→ Assignment
Using the data that follows, give the number of lines where the string "implicits" occurs, and nothing else.

→ Data to examine
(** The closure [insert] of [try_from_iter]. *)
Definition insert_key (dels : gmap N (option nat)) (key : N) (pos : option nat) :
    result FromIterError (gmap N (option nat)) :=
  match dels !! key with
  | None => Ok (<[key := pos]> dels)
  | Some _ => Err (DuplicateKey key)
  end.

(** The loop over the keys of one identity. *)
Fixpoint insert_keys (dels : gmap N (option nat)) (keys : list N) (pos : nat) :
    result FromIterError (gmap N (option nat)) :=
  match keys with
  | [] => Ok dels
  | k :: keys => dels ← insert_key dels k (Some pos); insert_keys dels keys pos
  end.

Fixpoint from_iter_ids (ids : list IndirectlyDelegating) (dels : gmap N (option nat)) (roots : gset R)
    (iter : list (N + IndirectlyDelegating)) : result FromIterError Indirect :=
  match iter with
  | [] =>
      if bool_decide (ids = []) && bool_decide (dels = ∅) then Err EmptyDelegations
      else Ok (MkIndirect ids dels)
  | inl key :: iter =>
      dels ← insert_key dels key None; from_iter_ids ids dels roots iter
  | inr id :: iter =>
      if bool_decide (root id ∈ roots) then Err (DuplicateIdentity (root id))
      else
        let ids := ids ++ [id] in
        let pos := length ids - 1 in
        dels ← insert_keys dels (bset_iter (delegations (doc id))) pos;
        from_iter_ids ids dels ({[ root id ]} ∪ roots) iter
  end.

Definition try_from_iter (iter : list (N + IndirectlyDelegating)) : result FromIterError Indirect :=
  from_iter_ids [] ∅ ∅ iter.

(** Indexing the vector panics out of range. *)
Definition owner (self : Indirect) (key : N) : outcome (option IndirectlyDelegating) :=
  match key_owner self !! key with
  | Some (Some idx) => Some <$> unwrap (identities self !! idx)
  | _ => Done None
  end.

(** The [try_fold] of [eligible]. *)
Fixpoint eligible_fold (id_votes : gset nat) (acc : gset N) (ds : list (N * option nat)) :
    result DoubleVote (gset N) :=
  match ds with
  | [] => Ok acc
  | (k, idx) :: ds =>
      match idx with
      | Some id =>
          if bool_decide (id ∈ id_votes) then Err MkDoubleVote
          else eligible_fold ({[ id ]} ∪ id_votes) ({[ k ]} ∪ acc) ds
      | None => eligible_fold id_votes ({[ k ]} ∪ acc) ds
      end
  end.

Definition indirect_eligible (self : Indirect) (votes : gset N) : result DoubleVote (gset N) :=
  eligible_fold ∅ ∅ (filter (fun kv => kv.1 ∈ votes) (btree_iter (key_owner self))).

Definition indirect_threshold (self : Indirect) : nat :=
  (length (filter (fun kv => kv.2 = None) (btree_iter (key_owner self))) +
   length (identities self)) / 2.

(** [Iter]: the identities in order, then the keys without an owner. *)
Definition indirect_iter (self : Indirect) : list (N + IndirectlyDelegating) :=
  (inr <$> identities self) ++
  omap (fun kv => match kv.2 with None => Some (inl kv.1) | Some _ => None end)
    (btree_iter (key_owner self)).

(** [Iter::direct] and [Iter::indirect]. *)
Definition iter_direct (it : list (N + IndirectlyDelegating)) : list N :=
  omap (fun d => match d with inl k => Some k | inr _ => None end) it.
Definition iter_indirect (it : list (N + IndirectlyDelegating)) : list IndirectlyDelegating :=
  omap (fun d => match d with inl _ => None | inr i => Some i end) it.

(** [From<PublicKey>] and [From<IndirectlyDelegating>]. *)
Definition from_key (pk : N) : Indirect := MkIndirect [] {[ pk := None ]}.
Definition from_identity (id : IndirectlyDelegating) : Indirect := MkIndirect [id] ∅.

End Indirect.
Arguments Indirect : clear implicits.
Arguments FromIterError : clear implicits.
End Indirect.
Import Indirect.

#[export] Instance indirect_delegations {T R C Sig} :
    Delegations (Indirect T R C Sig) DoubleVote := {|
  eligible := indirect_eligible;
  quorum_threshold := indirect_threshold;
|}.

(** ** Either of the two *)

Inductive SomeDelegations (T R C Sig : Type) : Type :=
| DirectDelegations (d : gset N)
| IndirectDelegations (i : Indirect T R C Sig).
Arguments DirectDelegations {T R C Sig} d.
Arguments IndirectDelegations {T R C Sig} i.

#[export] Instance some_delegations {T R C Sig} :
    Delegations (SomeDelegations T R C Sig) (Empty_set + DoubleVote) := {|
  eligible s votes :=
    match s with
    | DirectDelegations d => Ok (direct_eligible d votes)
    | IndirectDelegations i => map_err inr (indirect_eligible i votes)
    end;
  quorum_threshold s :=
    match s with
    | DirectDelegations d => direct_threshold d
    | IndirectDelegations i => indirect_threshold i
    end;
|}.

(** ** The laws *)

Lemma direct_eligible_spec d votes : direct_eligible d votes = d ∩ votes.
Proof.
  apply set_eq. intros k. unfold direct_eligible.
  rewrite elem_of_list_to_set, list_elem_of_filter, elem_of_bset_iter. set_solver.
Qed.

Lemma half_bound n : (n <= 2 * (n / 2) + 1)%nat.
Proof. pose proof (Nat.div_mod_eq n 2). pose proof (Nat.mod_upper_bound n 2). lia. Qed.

→ Result of the task
2